Instructions for the task:
From the records below, output exactly the lines running from the line containing "n_packets := packets_reset;" through the line containing "n; n_tcp := t", and no others.

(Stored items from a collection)
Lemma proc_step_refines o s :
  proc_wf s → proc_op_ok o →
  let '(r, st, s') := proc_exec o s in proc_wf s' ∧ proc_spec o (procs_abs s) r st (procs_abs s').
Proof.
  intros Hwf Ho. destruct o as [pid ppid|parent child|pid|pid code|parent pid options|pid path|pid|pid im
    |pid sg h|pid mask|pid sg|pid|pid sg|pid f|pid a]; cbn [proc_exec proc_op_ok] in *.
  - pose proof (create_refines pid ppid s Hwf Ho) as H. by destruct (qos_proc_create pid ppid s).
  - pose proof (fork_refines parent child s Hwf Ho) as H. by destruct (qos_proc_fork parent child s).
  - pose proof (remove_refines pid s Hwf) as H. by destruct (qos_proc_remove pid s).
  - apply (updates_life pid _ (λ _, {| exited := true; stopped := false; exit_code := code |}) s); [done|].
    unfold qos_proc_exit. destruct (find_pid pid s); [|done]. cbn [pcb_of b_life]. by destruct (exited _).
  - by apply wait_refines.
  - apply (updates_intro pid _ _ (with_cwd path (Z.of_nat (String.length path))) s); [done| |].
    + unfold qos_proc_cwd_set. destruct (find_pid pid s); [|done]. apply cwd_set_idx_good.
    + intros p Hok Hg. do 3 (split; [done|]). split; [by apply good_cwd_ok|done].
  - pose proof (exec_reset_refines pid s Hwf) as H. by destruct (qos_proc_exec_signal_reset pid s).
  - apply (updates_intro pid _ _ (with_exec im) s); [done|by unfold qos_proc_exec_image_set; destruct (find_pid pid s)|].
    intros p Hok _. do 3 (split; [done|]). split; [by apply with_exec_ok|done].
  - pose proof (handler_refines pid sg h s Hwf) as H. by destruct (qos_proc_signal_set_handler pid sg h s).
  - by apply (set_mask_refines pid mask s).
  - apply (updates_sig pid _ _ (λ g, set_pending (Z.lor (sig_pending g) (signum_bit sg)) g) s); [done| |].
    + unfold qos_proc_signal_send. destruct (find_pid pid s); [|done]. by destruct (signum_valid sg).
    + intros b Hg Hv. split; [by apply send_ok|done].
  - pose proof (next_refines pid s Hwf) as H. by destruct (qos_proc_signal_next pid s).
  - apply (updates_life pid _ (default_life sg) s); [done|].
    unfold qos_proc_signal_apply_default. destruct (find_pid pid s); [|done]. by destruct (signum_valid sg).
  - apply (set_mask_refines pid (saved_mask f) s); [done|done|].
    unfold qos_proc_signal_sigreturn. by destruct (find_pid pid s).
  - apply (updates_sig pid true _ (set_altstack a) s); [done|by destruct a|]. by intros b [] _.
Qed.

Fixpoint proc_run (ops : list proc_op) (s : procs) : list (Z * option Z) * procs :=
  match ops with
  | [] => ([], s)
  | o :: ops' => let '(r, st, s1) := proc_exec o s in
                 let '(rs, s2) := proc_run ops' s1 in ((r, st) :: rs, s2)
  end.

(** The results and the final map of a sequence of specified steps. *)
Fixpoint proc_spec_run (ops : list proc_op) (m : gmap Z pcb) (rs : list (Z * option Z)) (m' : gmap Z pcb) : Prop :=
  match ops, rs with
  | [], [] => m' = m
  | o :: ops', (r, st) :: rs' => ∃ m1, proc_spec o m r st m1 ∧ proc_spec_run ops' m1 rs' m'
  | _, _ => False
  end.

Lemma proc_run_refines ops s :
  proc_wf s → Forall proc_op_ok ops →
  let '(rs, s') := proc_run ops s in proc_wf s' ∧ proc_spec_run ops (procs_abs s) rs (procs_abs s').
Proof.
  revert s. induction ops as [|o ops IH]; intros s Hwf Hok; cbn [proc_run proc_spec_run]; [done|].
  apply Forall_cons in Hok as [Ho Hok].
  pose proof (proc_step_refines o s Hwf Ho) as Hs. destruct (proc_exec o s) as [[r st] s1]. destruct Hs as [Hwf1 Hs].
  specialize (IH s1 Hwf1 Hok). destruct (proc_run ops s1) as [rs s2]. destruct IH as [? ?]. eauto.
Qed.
...
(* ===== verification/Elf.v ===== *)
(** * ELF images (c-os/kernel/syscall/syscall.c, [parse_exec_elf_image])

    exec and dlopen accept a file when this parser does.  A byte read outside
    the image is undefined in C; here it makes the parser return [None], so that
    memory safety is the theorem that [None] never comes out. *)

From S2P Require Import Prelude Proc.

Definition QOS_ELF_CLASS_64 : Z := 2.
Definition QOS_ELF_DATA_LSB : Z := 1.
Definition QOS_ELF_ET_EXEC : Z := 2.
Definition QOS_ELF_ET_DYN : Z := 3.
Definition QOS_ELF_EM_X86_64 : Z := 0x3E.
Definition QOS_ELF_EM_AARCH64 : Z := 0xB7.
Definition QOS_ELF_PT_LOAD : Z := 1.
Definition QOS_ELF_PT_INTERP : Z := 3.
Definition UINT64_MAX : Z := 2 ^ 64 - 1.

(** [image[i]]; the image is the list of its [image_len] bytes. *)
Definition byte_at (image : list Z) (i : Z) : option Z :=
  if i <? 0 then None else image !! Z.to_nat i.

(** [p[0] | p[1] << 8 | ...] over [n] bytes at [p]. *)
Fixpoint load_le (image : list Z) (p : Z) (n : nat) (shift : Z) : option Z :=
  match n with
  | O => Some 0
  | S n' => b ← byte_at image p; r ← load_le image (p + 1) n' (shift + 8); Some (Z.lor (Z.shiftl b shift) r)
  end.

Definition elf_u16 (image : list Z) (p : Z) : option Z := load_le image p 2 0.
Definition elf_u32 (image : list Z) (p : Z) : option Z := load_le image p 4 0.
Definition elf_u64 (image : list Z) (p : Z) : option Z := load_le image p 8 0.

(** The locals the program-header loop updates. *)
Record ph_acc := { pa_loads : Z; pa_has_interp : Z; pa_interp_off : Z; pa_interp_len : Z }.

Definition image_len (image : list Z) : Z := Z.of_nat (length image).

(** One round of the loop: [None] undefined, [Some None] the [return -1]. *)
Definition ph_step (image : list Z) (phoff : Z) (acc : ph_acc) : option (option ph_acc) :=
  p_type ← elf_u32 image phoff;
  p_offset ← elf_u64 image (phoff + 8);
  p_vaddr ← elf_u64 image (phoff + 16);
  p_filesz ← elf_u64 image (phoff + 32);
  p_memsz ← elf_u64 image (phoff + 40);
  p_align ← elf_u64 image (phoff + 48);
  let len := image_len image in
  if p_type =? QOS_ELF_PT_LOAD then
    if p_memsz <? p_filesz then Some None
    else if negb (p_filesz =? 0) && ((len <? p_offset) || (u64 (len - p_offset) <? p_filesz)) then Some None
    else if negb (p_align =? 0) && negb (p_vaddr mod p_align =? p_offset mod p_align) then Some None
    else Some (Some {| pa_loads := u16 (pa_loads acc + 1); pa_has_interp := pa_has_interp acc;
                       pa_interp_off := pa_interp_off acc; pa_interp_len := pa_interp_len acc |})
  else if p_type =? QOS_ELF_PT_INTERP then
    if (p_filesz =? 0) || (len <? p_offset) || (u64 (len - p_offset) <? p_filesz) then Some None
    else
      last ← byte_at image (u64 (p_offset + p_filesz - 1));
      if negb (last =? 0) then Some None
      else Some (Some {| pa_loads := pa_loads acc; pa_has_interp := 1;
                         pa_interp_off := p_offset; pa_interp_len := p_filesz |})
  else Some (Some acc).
...
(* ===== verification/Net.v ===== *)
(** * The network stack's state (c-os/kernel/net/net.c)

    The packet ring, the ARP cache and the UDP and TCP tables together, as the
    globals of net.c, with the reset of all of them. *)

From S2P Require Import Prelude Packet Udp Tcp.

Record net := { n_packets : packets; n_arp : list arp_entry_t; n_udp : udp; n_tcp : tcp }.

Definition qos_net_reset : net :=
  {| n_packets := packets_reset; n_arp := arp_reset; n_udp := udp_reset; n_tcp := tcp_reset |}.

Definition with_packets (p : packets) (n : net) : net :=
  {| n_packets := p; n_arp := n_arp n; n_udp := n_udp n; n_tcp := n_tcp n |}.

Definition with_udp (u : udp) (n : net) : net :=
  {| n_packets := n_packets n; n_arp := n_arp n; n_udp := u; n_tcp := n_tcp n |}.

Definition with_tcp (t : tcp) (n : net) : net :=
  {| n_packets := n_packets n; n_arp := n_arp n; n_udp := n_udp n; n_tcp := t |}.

Reply:
  {| n_packets := packets_reset; n_arp := arp_reset; n_udp := udp_reset; n_tcp := tcp_reset |}.

Definition with_packets (p : packets) (n : net) : net :=
  {| n_packets := p; n_arp := n_arp n; n_udp := n_udp n; n_tcp := n_tcp n |}.

Definition with_udp (u : udp) (n : net) : net :=
  {| n_packets := n_packets n; n_arp := n_arp n; n_udp := u; n_tcp := n_tcp n |}.

Definition with_tcp (t : tcp) (n : net) : net :=
  {| n_packets := n_packets n; n_arp := n_arp n; n_udp := n_udp n; n_tcp := t |}.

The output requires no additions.